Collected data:
Lemma sync_mirror_spec (s : Store) e cfg :
  history_wf (EpochConfigVersions (Rs_Geometry s)) → 1 ≤ e →
  Rs_CurrentEpochConfig s = Some cfg → Snapshot_Validate cfg = Ok tt →
  validateSnapshotTreasury econ cfg = Ok tt →
  ∃ cfg', syncEpochConfigMirror econ e s = (put_CurrentEpochConfig (Some cfg') s, Ok tt) ∧
    Snapshot_Validate cfg' = Ok tt ∧ validateSnapshotTreasury econ cfg' = Ok tt ∧
    Snap_EpochLengthBlocks cfg' = length_of (EpochConfigVersions (Rs_Geometry s)) e.
Proof.
  intros Hwf He Hcfg Hv Ht. destruct (EpochLengthForEpoch_spec (Rs_Geometry s) Hwf e He) as [Hlen Hb].
  set (len := length_of _ _) in *. unfold syncEpochConfigMirror.
  setoid_rewrite (M_bind_run _ _ s s len); [|unfold reads; by rewrite Hlen].
  setoid_rewrite (M_bind_run _ _ s s cfg);
    [|unfold reads, GetCurrentEpochConfig; by rewrite Hcfg].
  destruct (Z.eqb_spec (Snap_EpochLengthBlocks cfg) len) as [Heq|Hne].
  - exists cfg. split_and!; [|done..]. destruct s; simpl in *. by subst.
  - exists (with_epoch_length len cfg).
    assert (Snapshot_Validate (with_epoch_length len cfg) = Ok tt) as Hv'
      by (apply snapshot_with_length; [done | lia]).
    split_and!; [|done..]. unfold SetCurrentEpochConfig.
    rewrite (M_bind_run _ _ s s tt) by (unfold lift; by rewrite Hv').
    rewrite (M_bind_run _ _ s s tt); [done|]. unfold lift. f_equal. exact Ht.
Qed.

Lemma advance_stay base closed (s : Store) v h :
  ledger_inv econ module_addr base closed s v →
  h < CurrentEpochStartHeight (V_state v) +
    length_of (EpochConfigVersions (Rs_Geometry s)) (CurrentEpoch (V_state v)) →
  advanceEpochIfDue econ h s = (s, Ok tt).
Proof.
  intros Hi Hh. set (st := V_state v) in *.
  destruct (inv_start_bounds _ _ _ _ _ _ Hi) as (H1 & H2 & H3 & H4 & H5). fold st in H1, H2, H3, H4, H5.
  pose proof (i_epoch _ _ _ _ _ _ Hi) as He. fold st in He.
  unfold advanceEpochIfDue.
  rewrite (M_bind_run _ _ s s _ (f_equal (pair s) (inv_GetState _ _ _ _ _ _ Hi))).
  rewrite (M_bind_run _ _ s s _ (f_equal (pair s) (inv_anchor_ok _ _ _ _ _ _ Hi))). fold st.
  rewrite (M_bind_run _ _ s s (CurrentEpoch st + 1)).
  2:{ unfold lift. f_equal. apply wrap_Ok, AddUint64_Ok; widths; lia. }
  rewrite (M_bind_run _ _ s s (start_of (EpochConfigVersions (Rs_Geometry s)) (CurrentEpoch st + 1))).
  2:{ unfold reads. rewrite EpochStartHeight_spec; [|apply Hi|lia].
      unfold representable. rewrite decide_True by (widths; lia). done. }
  rewrite H3. by destruct (Z.ltb_spec h (CurrentEpochStartHeight st +
    length_of (EpochConfigVersions (Rs_Geometry s)) (CurrentEpoch st))); [|lia].
Qed.

(** What opening an epoch changes. *)
Record opens (s s' : Store) (v v' : View) : Prop := {
  op_view : v' = {|
    V_params := V_params v;
    V_state := {| CurrentEpoch := CurrentEpoch (V_state v) + 1;
      CurrentEpochStartHeight := CurrentEpochStartHeight (V_state v) +
        length_of (EpochConfigVersions (Rs_Geometry s)) (CurrentEpoch (V_state v));
      CumulativeEmitted := CumulativeEmitted (V_state v);
      CarryForwardRemainder := CarryForwardRemainder (V_state v) |};
    V_max := V_max v; V_cumulative := V_cumulative v; V_carry := V_carry v; V_enabled := 0 |};
  op_reward : Rs_RewardConfig s' = Rs_RewardConfig s;
  op_pause : Rs_PauseState s' = Rs_PauseState s;
  op_bank : Rs_Bank s' = Rs_Bank s;
  op_books : Rs_Entitlements s' = Rs_Entitlements s;
  op_rows : Rs_ActiveBlocks s' = Rs_ActiveBlocks s;
  op_lengths : ∀ e, e ≤ CurrentEpoch (V_state v) →
    length_of (EpochConfigVersions (Rs_Geometry s')) e =
    length_of (EpochConfigVersions (Rs_Geometry s)) e
}.
(* ===== verification/Chain.v ===== *)
(** * The rewards module over the life of a chain

    Blocks as a transition system: begin block, messages and the calls of other
    modules, end block.  [chain_inv] is the invariant of its states; every step
    keeps it, and in every state that has it the block hook that is due succeeds,
    so the module cannot halt the chain.  What CoreSlot must promise for that is
    [coreslot_contract]. *)
From S2P Require Import Prelude Checked SdkMath Bounds EconomicAddress RewardsTypes.
From S2P Require Import Collections Emission Allocation EpochHistory RewardConfig Bank.
From S2P Require Import CoreSlotTypes Pause Entitlement RewardsKeeper RewardsInvariant Release.
From S2P Require Import Finalize Lifecycle.
From stdpp Require Import relations.
Local Open Scope Z_scope.

Section chain.
Context {SI : SdkInt} {BE : Bech32} {BK : BankKeeper} {CK : CoreSlotKeeper}.
Context (econ : Validator) (module_addr : AccAddress).
Context (cs_inv : CoreSlotStore → Prop) (cs_step : relation CoreSlotStore).

(** What the rewards module relies on CoreSlot for, whatever CoreSlot does
    between two reads ([cs_step], keeping [cs_inv]): the active set can be read,
    an active slot can be paid, and a slot that could be paid still can, removed
    or not. *)
Record coreslot_contract : Prop := {
  ct_wf : ∀ a, cs_inv a → cs_wf a;
  ct_step : ∀ a b, cs_inv a → cs_step a b → cs_inv b;
  ct_active : ∀ a, cs_inv a → ∃ slots, GetActiveSlots a = Ok slots;
  ct_payable : ∀ a slots slot, cs_inv a → GetActiveSlots a = Ok slots → slot ∈ slots →
    ∃ sn, GetSlotRewardSnapshot econ a (SlotId slot) = Ok sn;
  ct_stable : ∀ a b id sn, cs_inv a → cs_step a b → GetSlotRewardSnapshot econ a id = Ok sn →
    ∃ sn', GetSlotRewardSnapshot econ b id = Ok sn'
}.

Record Chain := {
  Ch_Height : Z;
  Ch_InBlock : bool;
  Ch_CoreSlots : CoreSlotStore;
  Ch_Rewards : Store
}.

(** The message server's entries, and the release calls of the mining module. *)
Inductive message :=
  | UpdateParams (msg : option MsgUpdateRewardsParams)
  | Pause (msg : option MsgPauseRewards)
  | Resume (msg : option MsgResumeRewards)
  | Pay (slotID epoch : Z) (payouts : list EntitlementPayout)
  | PayRemainder (slotID epoch : Z).
(** What the preflight has checked of them, for a chain whose first block is
    [h0]. *)
Record accepted (h0 : Z) (d : Parts) (maximum cumulative carry : Z) : Prop := {
  ac_height : 1 ≤ h0;
  ac_params : params_ok econ (pt_params d);
  ac_max : ParseAmountString (P_MaxSupply (pt_params d)) = Ok maximum;
  ac_cumulative : ParseAmountString (CumulativeEmitted (pt_state d)) = Ok cumulative;
  ac_carry : ParseAmountString (CarryForwardRemainder (pt_state d)) = Ok carry;
  ac_below : cumulative ≤ maximum;
  ac_epoch : CurrentEpoch (pt_state d) = 1;
  ac_start : CurrentEpochStartHeight (pt_state d) = u64 h0;
  ac_config : Snapshot_Validate (pt_config d) = Ok tt ∧
    validateSnapshotTreasury econ (pt_config d) = Ok tt;
  ac_version : ECV_Version (pt_version d) = 1;
  ac_effective : ECV_EffectiveEpoch (pt_version d) = 1;
  ac_anchor : ECV_EffectiveStartHeight (pt_version d) = u64 h0;
  ac_anchor_nonzero : u64 h0 ≠ 0;
  ac_length : ValidateEpochLengthBlocks (ECV_EpochLengthBlocks (pt_version d)) = Ok tt;
  ac_mirrors : P_InitialBlockSubsidy (pt_params d) = RCV_InitialBlockSubsidy (pt_reward d) ∧
    P_EmissionTreasuryShareBps (pt_params d) = RCV_EmissionTreasuryShareBps (pt_reward d) ∧
    P_TreasuryAddress (pt_params d) = RCV_TreasuryAddress (pt_reward d) ∧
    P_EpochLengthBlocks (pt_params d) = ECV_EpochLengthBlocks (pt_version d);
  ac_reward : RCV_Validate (pt_reward d) = Ok tt ∧
    validateRewardConfigTreasury econ (pt_reward d) = Ok tt;
  ac_reward_version : RCV_Version (pt_reward d) = 1;
  ac_reward_epoch : RCV_EffectiveEpoch (pt_reward d) = 1;
  ac_pause : HasPending (pt_pause d) = false;
  ac_pause_value : PendingValue (pt_pause d) = false;
  ac_pause_height : PendingEffectiveHeight (pt_pause d) = 0;
  ac_pending : ∀ q, pt_pending d = Some q → ValidateUpdate (pt_params d) q = Ok tt ∧
    validateParamsTreasury econ q = Ok tt
}.
(** ** Contexts *)
Definition context_bytes (c : SelectionContext) : string :=
  be 2 (len (SC_ChainID c)) +:+ SC_ChainID c +:+ be 8 (SC_SlotID c) +:+ be 8 (SC_TargetEpoch c).
Definition context_typed (c : SelectionContext) : Prop :=
  is_u64 (SC_SlotID c) ∧ is_u64 (SC_TargetEpoch c).

Lemma appendTo_Ok c buf s :
  appendTo c buf = Ok s ↔ len (SC_ChainID c) ≤ 65535 ∧ s = buf +:+ context_bytes c.
Proof.
  unfold appendTo. split.
  - intros H. minv. zify_bool. auto.
  - intros [Hl ->]. rewrite Z.gtb_ltb. apply Z.ltb_ge in Hl. by rewrite Hl.
Qed.

Lemma context_ext c c' : SC_ChainID c = SC_ChainID c' → SC_SlotID c = SC_SlotID c' →
  SC_TargetEpoch c = SC_TargetEpoch c' → c = c'.
Proof. destruct c, c'. simpl. by intros -> -> ->. Qed.
Lemma entry_ext (e e' : BeaconEntry) : BE_Height e = BE_Height e' →
  BE_ProposerSlotID e = BE_ProposerSlotID e' → BE_BlockHash e = BE_BlockHash e' → e = e'.
Proof. destruct e, e'. simpl. by intros -> -> ->. Qed.

Lemma context_inj c c' r r' :
  context_typed c → context_typed c' →
  len (SC_ChainID c) ≤ 65535 → len (SC_ChainID c') ≤ 65535 →
  context_bytes c +:+ r = context_bytes c' +:+ r' → c = c' ∧ r = r'.
Proof.
  intros [Hs He] [Hs' He'] Hl Hl' H. unfold context_bytes in H.
  rewrite <- !app_assoc_str in H.
  apply app_inj in H as [Hn H]; [|by rewrite !be_len].
  apply be_inj in Hn;
    [|pose proof (len_nonneg (SC_ChainID c)); simpl; lia
     |pose proof (len_nonneg (SC_ChainID c')); simpl; lia].
  apply app_inj in H as [Hc H]; [|done].
  apply app_inj in H as [Ha H]; [|by rewrite !be_len]. apply be8_inj in Ha; [|done..].
  apply app_inj in H as [Hb H]; [|by rewrite !be_len]. apply be8_inj in Hb; [|done..].
  split; [by apply context_ext | done].
Qed.

(** ** Preimages *)

(** What the package hashes: the input of each of the five primitives. *)
Inductive hashed :=
  | HDrawID (sc : SelectionContext)
  | HCandidateSet (sc : SelectionContext) (drawIDs : list DrawID)
  | HBeacon (sc : SelectionContext) (candidateSetHash : Hash) (start end_ : Z)
      (entries : list BeaconEntry)
  | HTicket (sc : SelectionContext) (candidateSetHash beaconHash : Hash) (drawID : DrawID)
  | HSelected (sc : SelectionContext) (selected : list DrawID).

Definition preimage (p : hashed) : res string :=
  match p with
  | HDrawID sc => drawIDMessage sc
  | HCandidateSet sc drawIDs => candidateSetPreimage sc drawIDs
  | HBeacon sc h start end_ entries => beaconPreimage sc h start end_ entries
  | HTicket sc h b id => ticketPreimage sc h b id
  | HSelected sc selected => selectedPreimage sc selected
  end.

Definition entry_typed (e : BeaconEntry) : Prop :=
  is_u64 (BE_Height e) ∧ is_u64 (BE_ProposerSlotID e) ∧ is_hash (BE_BlockHash e).
Definition list_typed {A} (l : list A) : Prop := Z.of_nat (List.length l) ≤ MaxUint64.
(** The values have their Go types. *)
Definition hashed_typed (p : hashed) : Prop :=
  match p with
  | HDrawID sc => context_typed sc
  | HCandidateSet sc ids | HSelected sc ids => context_typed sc ∧ Forall is_hash ids ∧ list_typed ids
  | HBeacon sc h start end_ entries => context_typed sc ∧ is_hash h ∧ is_u64 start ∧ is_u64 end_ ∧
      Forall entry_typed entries ∧ list_typed entries
  | HTicket sc h b id => context_typed sc ∧ is_hash h ∧ is_hash b ∧ is_hash id
  end.

Definition domain_of (p : hashed) : string :=
  match p with
  | HDrawID _ => DomainDrawID | HCandidateSet _ _ => DomainCandidateSet
  | HBeacon _ _ _ _ _ => DomainBeacon | HTicket _ _ _ _ => DomainTicket
  | HSelected _ _ => DomainSelectedDrawIDs
  end.
Definition context_of (p : hashed) : SelectionContext :=
  match p with
  | HDrawID sc | HCandidateSet sc _ | HBeacon sc _ _ _ _ | HTicket sc _ _ _ | HSelected sc _ => sc
  end.
(** What follows the context. *)
Definition payload_of (p : hashed) : string :=
  match p with
  | HDrawID _ => EmptyString
  | HCandidateSet _ ids | HSelected _ ids => be 8 (Z.of_nat (List.length ids)) +:+ concat_bytes ids
  | HBeacon _ h start end_ entries => h +:+ be 8 start +:+ be 8 end_ +:+
      be 8 (Z.of_nat (List.length entries)) +:+ concat_bytes (entry_bytes <$> entries)
  | HTicket _ h b id => h +:+ b +:+ id
  end.

Lemma app_empty (s : string) : s +:+ EmptyString = s.
Proof. induction s as [|c s IH]; [done|]. exact (f_equal (String c) IH). Qed.

Lemma preimage_Ok p s : preimage p = Ok s →
  len (SC_ChainID (context_of p)) ≤ 65535 ∧
  s = domain_of p +:+ context_bytes (context_of p) +:+ payload_of p.
Proof.
  destruct p; simpl; intros H; unfold drawIDMessage, candidateSetPreimage, beaconPreimage,
    ticketPreimage, selectedPreimage in H; minv.
  all: match goal with H : appendTo _ _ = Ok _ |- _ => apply appendTo_Ok in H as [? ->] end.
  all: split; [done|]; rewrite <- ?app_assoc_str, ?app_empty; done.
Qed.

(** Different tags differ within the shorter of them. *)
Lemma domains_differ p q x y :
  domain_of p +:+ x = domain_of q +:+ y → domain_of p = domain_of q.
Proof. destruct p, q; simpl; intros H; first [reflexivity | discriminate H]. Qed.

Lemma context_of_typed p : hashed_typed p → context_typed (context_of p).
Proof. destruct p; simpl; tauto. Qed.

Lemma hash_list_inj ids ids' :
  Forall is_hash ids → Forall is_hash ids' → list_typed ids → list_typed ids' →
  be 8 (Z.of_nat (List.length ids)) +:+ concat_bytes ids =
    be 8 (Z.of_nat (List.length ids')) +:+ concat_bytes ids' → ids = ids'.
Proof.
  intros Hi Hi' Hl Hl' H. apply app_inj in H as [Hn H]; [|by rewrite !be_len].
  apply be8_inj in Hn; [|unfold list_typed in *; widths; lia..].
  apply (concat_inj _ _ 32); [done..|lia|done].
Qed.

Lemma entry_bytes_inj e e' : entry_typed e → entry_typed e' → entry_bytes e = entry_bytes e' → e = e'.
Proof.
  intros (Hh & Hp & Hb) (Hh' & Hp' & Hb') H. unfold entry_bytes in H.
  apply app_inj in H as [H1 H]; [|by rewrite !be_len]. apply be8_inj in H1; [|done..].
  apply app_inj in H as [H2 H]; [|by rewrite !be_len]. apply be8_inj in H2; [|done..].
  by apply entry_ext.
Qed.

Lemma entries_inj es es' :
  Forall entry_typed es → Forall entry_typed es' → List.length es = List.length es' →
  concat_bytes (entry_bytes <$> es) = concat_bytes (entry_bytes <$> es') → es = es'.
Proof.
  intros Hes. revert es'. induction Hes as [|e es He Hes IH]; intros [|e' es'] Hes' Hn H; try done.
  apply Forall_cons in Hes' as [He' Hes']. simpl in H.
  apply app_inj in H as [H1 H].
  - apply entry_bytes_inj in H1 as ->; [|done..]. injection Hn as Hn. f_equal. by apply IH.
  - unfold entry_bytes. destruct He as (_ & _ & Hb), He' as (_ & _ & Hb').
    unfold is_hash in *. rewrite !len_app, !be_len. lia.
Qed.
(* ===== verification/CoreSlotQueries.v ===== *)
(** * The query server of x/coreslot

    Models [x/coreslot/keeper/query_server.go]: each query over the store of
    [CoreSlotState], the errors of the keeper mapped onto gRPC codes as the server
    maps them.  A read that fails because bytes will not decode is not modelled:
    the store holds values.  The paginator that filters rows is the class
    [FilteredPaginator]. *)
From S2P Require Import Prelude Checked SdkMath Bounds EconomicAddress RewardsTypes.
From S2P Require Import Collections Bytes Paging Allocation RewardConfig CoreSlotTypes CoreSlotState CoreSlot CoreSlotMsgs.
From S2P Require Import CoreSlotGenesis CoreSlotInvariant CoreSlotValidators CoreSlotPolicy CoreSlotRows.
From S2P Require Import CoreSlotBlocks CoreSlotTheorems SelectionTheorems.
From stdpp Require Import relations.
From Stdlib Require Import String.
Local Open Scope Z_scope.

(** ** query.proto *)
Record QueryCoreSlotsRequest := {
  QCS_Status : SlotStatus;
  QCS_Pagination : option PageRequest
}.
Record QueryCoreSlotsResponse := {
  QCS_Slots : list CoreSlot;
  QCS_PageResponse : option PageResponse
}.
Record QuerySelectionPolicyVersionRequest := {
  QSV_SlotId : Z;
  QSV_PolicyVersion : Z
}.
Record QuerySelectionPolicyAtHeightRequest := {
  QSH_SlotId : Z;
  QSH_AtHeight : Z
}.

(** ** query_server.go: errors *)
Definition policyQueryError {A} (m : res A) : res A :=
  map_err (λ e,
    match e with
    | CsSlotNotFound | CsSelectionPolicyNotFound => StatusNotFound
    | CsInvalidSelectionPolicy => StatusInternal
    | e => e
    end) m.

Definition lookupError {A} (m : res A) : res A :=
  map_err (λ e,
    match e with
    | CsSlotNotFound | CsSelectionPolicyNotFound | ErrNotFound => StatusNotFound
    | e => if is_status e then e else StatusInternal
    end) m.

Definition mandatoryStateError {A} (m : res A) : res A :=
  map_err (λ e, if is_status e then e else StatusInternal) m.

Definition slotIndexError {A} (m : res A) : res A :=
  map_err (λ e, match e with ErrNotFound => StatusNotFound | _ => StatusInternal end) m.
(** The released registry does what its entries say: it is accepted, mounts
    no store, and its last upgrade, run after the module migrations, sets the block
    gas ceiling to 30,000,000 and leaves the block size, every other section of the
    consensus parameters and the rest of the application as they were; whatever is
    refused changes no parameter, so that the node halts at the height with the
    state it had. *)
Theorem v040_sets_block_gas_only `{CC : CometConversions} {StoreUpgrades VersionMap App : Type}
    (RunMigrations : VersionMap → M (ParamsStore * App) VersionMap) (blockHeight : Z)
    (fromVM toVM : VersionMap) (k k' : ParamsStore * App) :
  RunMigrations fromVM k = (k', Ok toVM) →
  ∃ handlers handler,
    registerUpgradeHandlers RunMigrations (Upgrades StoreUpgrades App blockHeight) ∅ = Ok handlers ∧
    handlers !! "v0.4.0"%string = Some handler ∧
    (∀ info skip, setUpgradeStoreLoader (Upgrades StoreUpgrades App blockHeight) (Ok info) skip = Ok None) ∧
    let '(k'', r) := handler fromVM k in
    snd k'' = snd k' ∧
    match r with
    | Ok vm => vm = toVM ∧ ∃ stored block, fst k' = Some stored ∧ CP_Block stored = Some block ∧
        complete stored ∧ fst k'' = Some (with_block_params stored
          {| MaxBytes := MaxBytes block; MaxGas := 30000000 |})
    | Err _ => fst k'' = fst k'
    end.
Proof.
  intros Hmig. eexists _, _. split; [reflexivity|]. split; [reflexivity|]. split.
  { intros info skip. unfold setUpgradeStoreLoader. cbn [wrap mbind res_bind].
    by destruct (bool_decide _ || _). }
  unfold upgradeHandler. rewrite (M_bind_run _ _ k k' toVM Hmig). cbn [Up_Migrate].
  unfold zoom, mbind, M_bind, mret, M_ret. destruct k' as [store app]. cbn [fst snd].
  destruct (SetBlockMaxGas blockHeight V040BlockMaxGas store) as [store' r] eqn:Hrun.
  assert (match r with
    | Ok _ => ∃ stored block, store = Some stored ∧ CP_Block stored = Some block ∧ complete stored ∧
        store' = Some (with_block_params stored {| MaxBytes := MaxBytes block; MaxGas := 30000000 |})
    | Err _ => store' = store
    end) as Hspec.
  { unfold SetBlockMaxGas in Hrun. destruct store as [stored|]; [|by injection Hrun as <- <-].
    rewrite (M_bind_run _ _ (Some stored) (Some stored) stored) in Hrun by done.
    destruct (CP_Block stored) as [block|] eqn:Hblock; [|by injection Hrun as <- <-].
    apply SetBlockParams_spec in Hrun. destruct r; [|done].
    destruct Hrun as (stored' & [= <-] & Hc & Hw). exists stored, block. by split_and!. }
  destruct r as [[]|e]; cbn [fst snd]; split_and!; done || naive_solver.
Qed.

TASK ITEM: All lines of the records above that carry the word "beaconPreimage" should be listed.

ANSWER AREA:
  | HBeacon sc h start end_ entries => beaconPreimage sc h start end_ entries
  destruct p; simpl; intros H; unfold drawIDMessage, candidateSetPreimage, beaconPreimage,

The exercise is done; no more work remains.